- _YOUR ASSIGNMENT_:
Using the listing below, count every line that contains the word "Inductive"; respond with the count alone.

- _EXERCISE INPUTS_:
(** * Verification of the CP-SAT translation layer (solver/solver.py)

    The development embeds the request and response models of
    [solver/models.py] and the compiler / extractor of [solver/solver.py].
    Python dictionaries are finite maps, Python integers are [Z], raised
    exceptions are values of an error monad, and the objects of the
    constraint-solving library (model, variables, linear expressions, the
    solver after [Solve]) are plain data that records what the code sends
    and reads. Integers are unbounded, as in Python; the 64-bit limits of the
    library are not part of the model. The oracle is a function from the
    model and the parameters to an exception or a solver object, and the
    properties hold for every such function. *)

From stdpp Require Import base option list gmap strings pretty.
From Stdlib Require Import ZArith Lia.

Local Open Scope Z_scope.
Local Open Scope string_scope.
Local Open Scope list_scope.

(** ** models.py *)

Inductive VariableType := type_bool | type_int | type_interval.

Record Variable_ := {
  var_type : VariableType;
  var_name : string;
  var_min : option Z;
  var_max : option Z;
  var_start : option Z;
  var_end : option Z;
  var_size : option Z;
  var_presenceVar : option string;
}.

Record Term := { var : string; coeff : Z }.

Inductive ConstraintType :=
  | linear | soft_linear | exactly_one | at_most_one
  | implication | bool_or | bool_and | no_overlap.

Inductive Comparator := op_le | op_ge | op_eq.

Record Constraint := {
  c_type : ConstraintType;
  c_terms : option (list Term);
  c_op : option Comparator;
  c_rhs : option Z;
  c_penalty : option Z;
  c_vars : option (list string);
  c_intervals : option (list string);
  c_if : option string;
  c_then : option string;
  c_id : option string;
}.

Inductive Sense := minimize | maximize.

Record Objective := { sense : Sense; obj_terms : list Term }.

Inductive Status := OPTIMAL | FEASIBLE | INFEASIBLE | TIMEOUT | ERROR.

Record SoftConstraintViolation := {
  constraintId : string;
  violationAmount : Z;
  targetValue : Z;
  actualValue : Z;
}.

#[global] Instance VariableType_eq_dec : EqDecision VariableType.
Proof. solve_decision. Defined.
#[global] Instance ConstraintType_eq_dec : EqDecision ConstraintType.
Proof. solve_decision. Defined.
#[global] Instance Comparator_eq_dec : EqDecision Comparator.
Proof. solve_decision. Defined.
#[global] Instance Sense_eq_dec : EqDecision Sense.
Proof. solve_decision. Defined.
#[global] Instance Status_eq_dec : EqDecision Status.
Proof. solve_decision. Defined.

(** ** Exceptions

    Every [raise] of solver.py is a [ValueError]; a failed dictionary
    subscript is a [KeyError] carrying the key; [LibraryError] stands for an
    exception coming out of the solving library, and [InvalidLiteral] is the
    one the library raises when it is given, as a boolean literal, the
    variable of that name whose domain is not within [0, 1]. *)

Inductive exn :=
  | ValueError (msg : string)
  | KeyError (key : string)
  | LibraryError (msg : string)
  | InvalidLiteral (name : string).

Inductive Res (A : Type) :=
  | Ok (a : A)
  | Raise (e : exn).
Arguments Ok {A} a.
Arguments Raise {A} e.

#[global] Instance Res_ret : MRet Res := fun A a => Ok a.
#[global] Instance Res_bind : MBind Res := fun A B k m =>
  match m with
  | Ok a => k a
  | Raise e => Raise e
  end.

(** [for x in xs: state = body(state, x)], stopping at the first exception. *)
Fixpoint for_in {A S} (body : S → A → Res S) (s : S) (xs : list A) : Res S :=
  match xs with
  | [] => Ok s
  | x :: xs' => s' ← body s x ; for_in body s' xs'
  end.

(** [d[k]] on a Python dictionary. *)
Definition subscript {V} (d : gmap string V) (k : string) : Res V :=
  match d !! k with
  | Some v => Ok v
  | None => Raise (KeyError k)
  end.

(** [[d[k] for k in ks]], evaluated left to right. *)
Fixpoint subscripts {V} (d : gmap string V) (ks : list string) : Res (list V) :=
  match ks with
  | [] => Ok []
  | k :: ks' => v ← subscript d k ; vs ← subscripts d ks' ; Ok (v :: vs)
  end.

(** ** Bounds *)

Record _VariableBounds := { lower : Z; upper : Z }.

Definition _collect_bounds (variables : list Variable_)
  : Res (gmap string _VariableBounds) :=
  for_in (fun bounds v =>
    match var_type v with
    | type_bool => Ok (<[var_name v := {| lower := 0; upper := 1 |}]> bounds)
    | type_int =>
        match var_min v, var_max v with
        | Some lo, Some hi =>
            Ok (<[var_name v := {| lower := lo; upper := hi |}]> bounds)
        | _, _ =>
            Raise (ValueError ("Int variable " +:+ var_name v +:+ " requires min and max"))
        end
    | type_interval => Ok bounds
    end) ∅ variables.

- _RESPONSE AREA_:
7